=== Your task ===
Only the lines holding the word "kernel" are wanted; copy each of them from the listing.

= = = = =

(** * Hash analyzer: the detection engine of [backend/src/detector.ts] and the
    string primitives of [backend/src/utils.ts], as a shallow embedding.

    Conventions of the embedding.
    - A JavaScript string is the list of its UTF-16 code units ([jsstring]);
      [js "..."] reads an ASCII literal.  Property names, charset tags and
      messages, which the code only compares with or builds from literals,
      are Rocq strings.
    - A JavaScript number that holds a length, a count or a character code is
      an integer ([Z], [N]); a number that holds a score, a probability or an
      entropy is a real number ([R]): arithmetic is exact, the rounding of
      IEEE doubles is not modelled.
    - [string | null] is [option jsstring]; a thrown exception is the [Throw]
      outcome of a [completion]; [try]/[catch] is [try_catch].
    - Template strings pushed as evidence are kept as structured values
      ([Reason]) holding the interpolated data; their rendering as text is
      not modelled.
    - [RegExp] (the engine run on a descriptor's pattern) and
      [decodeURIComponent] are parameters of the detector;
      [Buffer.from(_, 'base64' | 'hex')] and [toString('utf-8')] follow
      Node's documented behaviour.
    - Logging ([console.log] and the like) is left out. *)

From Stdlib Require Import NArith ZArith List String Ascii Bool.
From Stdlib Require Import Reals Lra Lia Sorted Permutation.
From Stdlib Require Floats.
Import ListNotations.

Set Implicit Arguments.

(* ------------------------------------------------------------------ *)
(** * The JavaScript runtime: strings, buffers, sorting *)
(* ------------------------------------------------------------------ *)

Module JS.

Open Scope N_scope.

(** A string, as the sequence of its UTF-16 code units. *)
Definition jsstring := list N.
(** * GraphQL resolvers of the link/comment server: a shallow embedding

    The development follows [src/schema.ts] (resolvers and their helpers),
    the two versions of [auth.ts] and [prisma/schema.prisma].  Promises are
    modelled by their outcome (resolved or rejected), the Prisma client by an
    interface of store operations threaded through a state-and-error monad,
    and JavaScript strings by [string]. *)

From Stdlib Require Import ZArith String Ascii List Bool Lia.
From Stdlib Require Import DecimalString DecimalPos DecimalZ.
Import ListNotations.

Local Open Scope string_scope.
Local Open Scope Z_scope.

(** ** JavaScript values used by the resolvers *)

(** Template literals print a number with [String(n)]: for an integer below
    10^21 in absolute value this is the plain decimal numeral.  Larger
    numbers, which JavaScript prints with an exponent, are outside the
    domain of this function; the values printed here are GraphQL [Int]s
    and record ids. *)
Definition string_of_number (n : Z) : string :=
  NilZero.string_of_int (Z.to_int n).

(** A JavaScript number used as a record id.  [NonInt] stands for every
    number that is not an integer ([NaN], the infinities, fractions). *)
Inductive number : Type :=
| Int (z : Z)
| NonInt.

(** [!s] on a string: only the empty string is falsy. *)
Definition falsy (s : string) : bool :=
  match s with
  | EmptyString => true
  | String _ _ => false
  end.

(** [s.split(sep)] for a one-character separator.  The result always has at
    least one element. *)
Fixpoint split (sep : ascii) (s : string) : list string :=
  match s with
  | EmptyString => [EmptyString]
  | String c rest =>
      if Ascii.eqb c sep then EmptyString :: split sep rest
      else match split sep rest with
           | [] => [String c EmptyString]
           | w :: ws => String c w :: ws
           end
  end.

(** [haystack.includes(needle)], the case-sensitive substring test. *)
Fixpoint includes (needle haystack : string) : bool :=
  match haystack with
  | EmptyString => falsy needle
  | String _ rest => prefix needle haystack || includes needle rest
  end.

(** A message that contains the needle, used to describe error messages. *)
Definition mentions (needle msg : string) : Prop :=
  exists pre post, msg = pre ++ needle ++ post.

(** ** Errors and promise outcomes *)

Inductive error : Type :=
| GraphQLError (message : string)
| PrismaClientKnownRequestError (code : string) (message : string)
| Error (name : string) (message : string).

Inductive outcome (A : Type) : Type :=
| Resolved (a : A)
| Rejected (e : error).

Arguments Resolved {A} a.
Arguments Rejected {A} e.

(** ** [parseIntSafe] *)

(** The class [\d] of a regular expression without the unicode flag. *)
Definition isDigit (c : ascii) : bool :=
  let n := N_of_ascii c in (48 <=? n)%N && (n <=? 57)%N.

Definition digitValue (c : ascii) : Z := Z.of_N (N_of_ascii c) - 48.

Fixpoint allDigits (s : string) : bool :=
  match s with
  | EmptyString => true
  | String c rest => isDigit c && allDigits rest
  end.

(** [/^(\d+)$/.test(value)]: one or more digits and nothing else. *)
Definition test_digits (value : string) : bool :=
  negb (falsy value) && allDigits value.

(** The mathematical integer the digits of a numeral denote, accumulated
    from the left. *)
Fixpoint parseInt_acc (acc : Z) (s : string) : Z :=
  match s with
  | EmptyString => acc
  | String c rest => parseInt_acc (10 * acc + digitValue c) rest
  end.

(** The Number value of a non-negative mathematical integer: itself below
    2^53, and from there the nearest number with a 53-bit significand, a
    tie going to the even significand; what rounds to 2^1024 or more is
    [Infinity], which is [NonInt]. *)
Definition round_to_double (v : Z) : number :=
  if v <? 2 ^ 53 then Int v
  else
    let e := Z.log2 v - 52 in
    let q := v / 2 ^ e in
    let r := v mod 2 ^ e in
    let q' := if (2 ^ e <? 2 * r) || ((2 * r =? 2 ^ e) && Z.odd q)
              then q + 1 else q in
    if 2 ^ 1024 <=? q' * 2 ^ e then NonInt else Int (q' * 2 ^ e).

(** [parseInt(value, 10)] on the strings the guard lets through: the Number
    value of the integer the digits denote. *)
Definition parseInt (value : string) : number :=
  round_to_double (parseInt_acc 0 value).

Definition parseIntSafe (value : string) : option number :=
  if test_digits value then Some (parseInt value) else None.

(** The base-10 value of a numeral as positional notation defines it: each
    digit weighs ten to the number of digits after it. *)
Fixpoint base10_value (s : string) : Z :=
  match s with
  | EmptyString => 0
  | String c rest =>
      digitValue c * 10 ^ Z.of_nat (String.length rest) + base10_value rest
  end.

(** ** Pagination constraints *)

Record constraint_params : Type := {
  min : Z;
  max : Z;
  value : Z
}.

Definition out_of_range (params : constraint_params) : bool :=
  (params.(value) <? params.(min)) || (params.(value) >? params.(max)).

Definition range_message (arg : string) (params : constraint_params) : string :=
  "'" ++ arg ++ "' argument value '" ++ string_of_number params.(value)
  ++ "' is outside the valud range of " ++ string_of_number params.(min)
  ++ " to " ++ string_of_number params.(max).

Definition applyTakeConstraints (params : constraint_params) : outcome Z :=
  if out_of_range params
  then Rejected (GraphQLError (range_message "take" params))
  else Resolved params.(value).

Definition applySkipConstraints (params : constraint_params) : outcome Z :=
  if out_of_range params
  then Rejected (GraphQLError (range_message "skip" params))
  else Resolved params.(value).

(** ** Data model ([prisma/schema.prisma]) *)

Module Link.
Record t : Type := {
  id : Z;
  createdAt : Z;
  description : string;
  url : string;
  postedById : option Z
}.
End Link.

Module Comment.
Record t : Type := {
  id : Z;
  body : string;
  linkId : option Z
}.
End Comment.

Module User.
Record t : Type := {
  id : Z;
  name : string;
  email : string;
  password : string
}.
End User.

(** The [where] argument built by [linkFeed]: either the empty object or a
    disjunction of substring filters. *)
Inductive LinkFilter : Type :=
| description_contains (needle : string)
| url_contains (needle : string).

Inductive LinkWhereInput : Type :=
| where_any
| where_OR (clauses : list LinkFilter).

(** ** The Prisma client as the resolvers use it

    [context.prisma.link.findUnique] and the other delegates are external;
    they are taken as an interface over a store of type [db].  Queries read
    the store, the three kinds of write return the store they leave. *)
Record PrismaClient (db : Type) : Type := {
  link_findMany : LinkWhereInput -> Z -> Z -> db -> outcome (list Link.t);
  link_findUnique : number -> db -> outcome (option Link.t);
  link_create : string -> string -> db -> db * outcome Link.t;
  link_delete : number -> db -> db * outcome Link.t;
  comment_findMany : Z -> db -> outcome (list Comment.t);
  comment_findUnique : number -> db -> outcome (option Comment.t);
  comment_create : string -> number -> db -> db * outcome Comment.t;
  comment_delete : number -> db -> db * outcome Comment.t;
  comment_update : number -> string -> db -> db * outcome Comment.t;
  user_findUnique : number -> db -> outcome (option User.t)
}.

Arguments link_findMany {db} _ _ _ _ _.
Arguments link_findUnique {db} _ _ _.
Arguments link_create {db} _ _ _ _.
Arguments link_delete {db} _ _ _.
Arguments comment_findMany {db} _ _ _.
Arguments comment_findUnique {db} _ _ _.
Arguments comment_create {db} _ _ _ _.
Arguments comment_delete {db} _ _ _.
Arguments comment_update {db} _ _ _ _.
Arguments user_findUnique {db} _ _ _.

(** ** Asynchronous computations over the store *)

Definition Async (db A : Type) : Type := db -> db * outcome A.

Definition ret {db A} (a : A) : Async db A := fun s => (s, Resolved a).

(** [return Promise.reject(e)] and [throw e] inside an [async] function. *)
Definition reject {db A} (e : error) : Async db A := fun s => (s, Rejected e).

(** [const x = await m; k x]: a rejection of [m] rejects the whole call. *)
Definition await {db A B} (m : Async db A) (k : A -> Async db B) : Async db B :=
  fun s =>
    match m s with
    | (s', Resolved a) => k a s'
    | (s', Rejected e) => (s', Rejected e)
    end.

(** [m.catch(handler)] *)
Definition catch {db A} (m : Async db A) (handler : error -> Async db A)
  : Async db A :=
  fun s =>
    match m s with
    | (s', Resolved a) => (s', Resolved a)
    | (s', Rejected e) => handler e s'
    end.

(** A query of the store: it answers from the store and leaves it as it is. *)
Definition query {db A} (q : db -> outcome A) : Async db A := fun s => (s, q s).

(** A synchronous call that may throw. *)
Definition call {db A} (r : outcome A) : Async db A := fun s => (s, r).

Notation "x <- m ;; k" := (await m (fun x => k))
  (at level 61, m at next level, right associativity).

(** [a ?? b] *)
Definition nullish {A} (a : option A) (b : A) : A :=
  match a with
  | Some v => v
  | None => b
  end.

Notation "a ?? b" := (nullish a b) (at level 40, left associativity).

(** [err instanceof PrismaClientKnownRequestError && err.code === 'P2003'] *)
Definition is_P2003 (err : error) : bool :=
  match err with
  | PrismaClientKnownRequestError code _ => String.eqb code "P2003"
  | _ => false
  end.

(** ** The schema: [typeDefs] *)

(** [type Query]: the root fields a client may ask for, with their
    arguments.  An optional argument that is omitted or [null] is [None]. *)
Inductive QueryField : Type :=
| Query_linkFeed (filterNeedle : option string) (take skip : option Z)
| Query_link (linkId : string)
| Query_comment (commentId : string)
| Query_linkComments (linkId : string).

(** [type Mutation] *)
Inductive MutationField : Type :=
| Mutation_postLink (description url : string)
| Mutation_postCommentOnLink (linkId body : string)
| Mutation_deleteCommentOnLink (commentId : string)
| Mutation_updateCommentOnLink (commentId body : string)
| Mutation_deleteLink (id : string).

(** What a root field resolves to. *)
Inductive FieldValue : Type :=
| Null
| LinkValue (l : Link.t)
| CommentValue (c : Comment.t)
| LinkList (ls : list Link.t).

Definition nullable {A} (inj : A -> FieldValue) (o : option A) : FieldValue :=
  match o with
  | Some a => inj a
  | None => Null
  end.

(** ** The resolvers *)

Section Resolvers.

Context {db : Type}.

(** [context.prisma] *)
Variable prisma : PrismaClient db.

(** The built-in [Number(s)] on a string.  Its grammar of numeric literals
    (white space, signs, fractions, exponents, other radices) is outside
    this development, so it is left as a parameter. *)
Variable Number : string -> number.

(** *** Query *)

Definition linkFeed (filterNeedle : option string) (skip take : option Z)
  : Async db (list Link.t) :=
  let where_ :=
    match filterNeedle with
    | Some needle =>
        if falsy needle then where_any
        else where_OR [description_contains needle; url_contains needle]
    | None => where_any
    end in
  take <- call (applyTakeConstraints
                  {| min := 1; max := 50; value := take ?? 30 |}) ;;
  skip <- call (applySkipConstraints
                  {| min := 0; max := 50; value := skip ?? 0 |}) ;;
  linkFeed <- query (link_findMany prisma where_ take skip) ;;
  ret linkFeed.

Definition linkComments (linkId : string) : Async db (option Link.t) :=
  linkComments <- query (link_findUnique prisma (Number linkId)) ;;
  ret linkComments.

Definition comment (commentId : string) : Async db (option Comment.t) :=
  comment <- query (comment_findUnique prisma (Number commentId)) ;;
  ret comment.

(** *** Field resolvers of [Link] and [Comment] *)

Definition Link_comments (parent : Link.t) : Async db (list Comment.t) :=
  query (comment_findMany prisma parent.(Link.id)).
(** * LinguaWeaver: the video catalog and the translation lifecycle handlers

    A shallow embedding of the server side of the repository:
    - [server/src/schema.ts]            (zod schemas, input types),
    - [server/src/db/schema.ts]         (the two tables),
    - [server/src/handlers/*.ts]        (the eight handlers),
    - [server/src/index.ts]             (the tRPC procedures: schema, then handler).

    The PostgreSQL database behind drizzle is modelled as a pair of row lists
    in heap (insertion) order together with the two [serial] sequences.
    Handlers are computations in a state-and-exception monad over that
    database: an [async] function either resolves with a value or rejects
    with the thrown error, and what it wrote before throwing stays written.

    The clock is an argument: [now] stands for what [new Date()] and
    [defaultNow()] read when the handler runs.

    The model has two layers. The handlers are first given on exact
    numbers (integers for the [integer] and [serial] columns, rationals for
    the [real] one): that is how they behave on every value the columns
    hold. Module [Pg] then gives them with the column types of
    db/schema.ts: a statement that binds an integer outside the 32-bit
    range of its column is rejected by the database, a sequence can run
    out, and a [real] column gives back the number as it holds it. On
    values in range the two layers agree (the lemmas [Pg_..._exact]). A
    handler is one step of the model: its statements run back to back;
    where the order of statements of two requests matters the statements
    are run one by one ([createTranslation_race]). *)

From Stdlib Require Import ZArith QArith Qcanon.
From stdpp Require Import base option list numbers strings pretty sorting.

Local Open Scope Z_scope.

(** ** Enumerations ([supportedLanguagesSchema], [translationStatusSchema]) *)

Inductive SupportedLanguage : Set :=
  | en | es | fr | de | it | pt | ru | ja | ko | zh | ar | hi.

Inductive TranslationStatus : Set :=
  | pending | processing | completed | failed.

#[global] Instance SupportedLanguage_eq_dec : EqDecision SupportedLanguage.
Proof. solve_decision. Defined.

#[global] Instance TranslationStatus_eq_dec : EqDecision TranslationStatus.
Proof. solve_decision. Defined.

(** The string a language value is at run time (zod enums are string unions). *)
Definition language_string (l : SupportedLanguage) : string :=
  match l with
  | en => "en" | es => "es" | fr => "fr" | de => "de" | it => "it" | pt => "pt"
  | ru => "ru" | ja => "ja" | ko => "ko" | zh => "zh" | ar => "ar" | hi => "hi"
  end.

Definition supportedLanguages : list SupportedLanguage :=
  [en; es; fr; de; it; pt; ru; ja; ko; zh; ar; hi].
(** * The pageout control plane of [usr/src/uts/common/os/vm_pageout.c]

    A shallow embedding of the threshold calculator ([setupclock]), the
    scheduler ([schedpaging]), the per-page decider ([checkpage]), the
    asynchronous request pool ([pageout] / [queue_io_request]) and the
    deadman ([pageout_deadman]), together with the properties the
    specification states about them.

    C integers are integers of [Z] with the wrap-around written where the
    C arithmetic is performed: [pgcnt_t] and [ulong_t] are 64-bit unsigned,
    [spgcnt_t] and [hrtime_t] 64-bit signed, [uint_t] 32-bit unsigned. *)

From Stdlib Require Import ZArith List Bool Lia.
Import ListNotations.
Open Scope Z_scope.

(** ** Machine arithmetic *)

Definition u64 (x : Z) : Z := x mod 2 ^ 64.
Definition u32 (x : Z) : Z := x mod 2 ^ 32.
Definition s64 (x : Z) : Z := (x + 2 ^ 63) mod 2 ^ 64 - 2 ^ 63.

(** What a call of the kernel code comes to: it returns, it traps on a
    division by zero, or the loop budget of the model ran out. *)
Inductive outcome (A : Type) : Type :=
| Done (a : A)
| Trap
| OutOfFuel.
Arguments Done {A} a.
Arguments Trap {A}.
Arguments OutOfFuel {A}.

(** Modelled from the spec: the macros [MIN] and [MAX]. *)
Definition MIN (a b : Z) : Z := if a <? b then a else b.
Definition MAX (a b : Z) : Z := if a >? b then a else b.

(** Modelled from the spec: the macro [nz] is not in this file; the spec
    writes it [max(lotsfree,1)], the value itself unless it is zero. *)
Definition nz (x : Z) : Z := if x =? 0 then 1 else x.

(** Modelled from the spec: [NANOSEC], nanoseconds in a second. *)
Definition NANOSEC : Z := 1000000000.

Definition MEGABYTES : Z := 1024 * 1024.
Definition LOTSFREE_MIN_DEFAULT : Z := 16 * MEGABYTES.
Definition LOTSFREE_MAX_DEFAULT : Z := 2048 * MEGABYTES.
Definition MAX_PSCAN_THREADS : Z := 16.
Definition SCHEDPAGING_HZ : Z := 4.
Definition MIN_PO_SHARE : Z := 8.
Definition MAX_PO_SHARE : Z := Z.shiftl MIN_PO_SHARE 24.

(** [static int loopfraction = 2], never assigned. *)
Definition loopfraction : Z := 2.

(** ** Data *)

(** [struct clockinit]: the operator's values, kept from the first call. *)
Record clockinit_t : Type := mkClockinit {
  ci_init : bool;
  ci_lotsfree_min : Z;
  ci_lotsfree_max : Z;
  ci_lotsfree : Z;
  ci_desfree : Z;
  ci_minfree : Z;
  ci_throttlefree : Z;
  ci_pageout_reserve : Z;
  ci_maxpgio : Z;
  ci_maxfastscan : Z;
  ci_fastscan : Z;
  ci_slowscan : Z;
  ci_handspreadpages : Z
}.

(** The paging globals that [setupclock] assigns. *)
Record paging : Type := mkPaging {
  looppages : Z;
  lotsfree_max : Z;
  lotsfree_min : Z;
  lotsfree : Z;
  desfree : Z;
  minfree : Z;
  throttlefree : Z;
  pageout_reserve : Z;
  maxpgio : Z;
  maxfastscan : Z;
  fastscan : Z;
  slowscan : Z;
  handspreadpages : Z
}.

(** The scanner pool globals, shared by [setupclock] and [schedpaging]. *)
Record scanners : Type := mkScanners {
  pscan_region_sz : Z;
  des_page_scanners : Z;
  n_page_scanners : Z;
  reset_hands : list bool
}.

(** Tunables that this file reads and never assigns. *)
Record tunables : Type := mkTunables {
  lotsfree_fraction : Z;          (* uint_t, 64 *)
  pageout_threshold_style : Z;    (* uint_t, 0 *)
  maxslowscan : Z;                (* pgcnt_t, 100 *)
  min_percent_cpu : Z;            (* int, 4 *)
  max_percent_cpu : Z;            (* int, 80 *)
  pageout_sample_lim : Z;         (* uint_t, 4 *)
  zone_pageout_nsec : Z           (* hrtime_t, 0 *)
}.

Definition default_tunables : tunables :=
  mkTunables 64 0 100 4 80 4 0.

Record clockstate : Type := mkClock {
  cs_init : clockinit_t;
  cs_paging : paging;
  cs_scan : scanners
}.

(** The state of a freshly loaded kernel: every global is zero. *)
Definition clockinit0 : clockinit_t :=
  mkClockinit false 0 0 0 0 0 0 0 0 0 0 0 0.
Definition paging0 : paging := mkPaging 0 0 0 0 0 0 0 0 0 0 0 0 0.
Definition scanners0 : scanners :=
  mkScanners 0 0 0 (repeat false (Z.to_nat MAX_PSCAN_THREADS)).
Definition clockstate0 : clockstate := mkClock clockinit0 paging0 scanners0.

(** [a[i] = v] on an array held as a list. *)
Fixpoint array_set {A : Type} (l : list A) (i : nat) (v : A) : list A :=
  match l, i with
  | [], _ => []
  | _ :: t, O => v :: t
  | h :: t, S j => h :: array_set t j v
  end.

(** ** The threshold calculator *)

Definition clamp (value minimum maximum : Z) : Z :=
  if value <? minimum then minimum
  else if value >? maximum then maximum
  else value.

Definition tune (initval initval_ceiling defval : Z) : Z :=
  if (initval =? 0) || (initval >=? initval_ceiling) then defval
  else initval.

Section Platform.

= = = = =

=== Response below ===
(** What a call of the kernel code comes to: it returns, it traps on a
(** The state of a freshly loaded kernel: every global is zero. *)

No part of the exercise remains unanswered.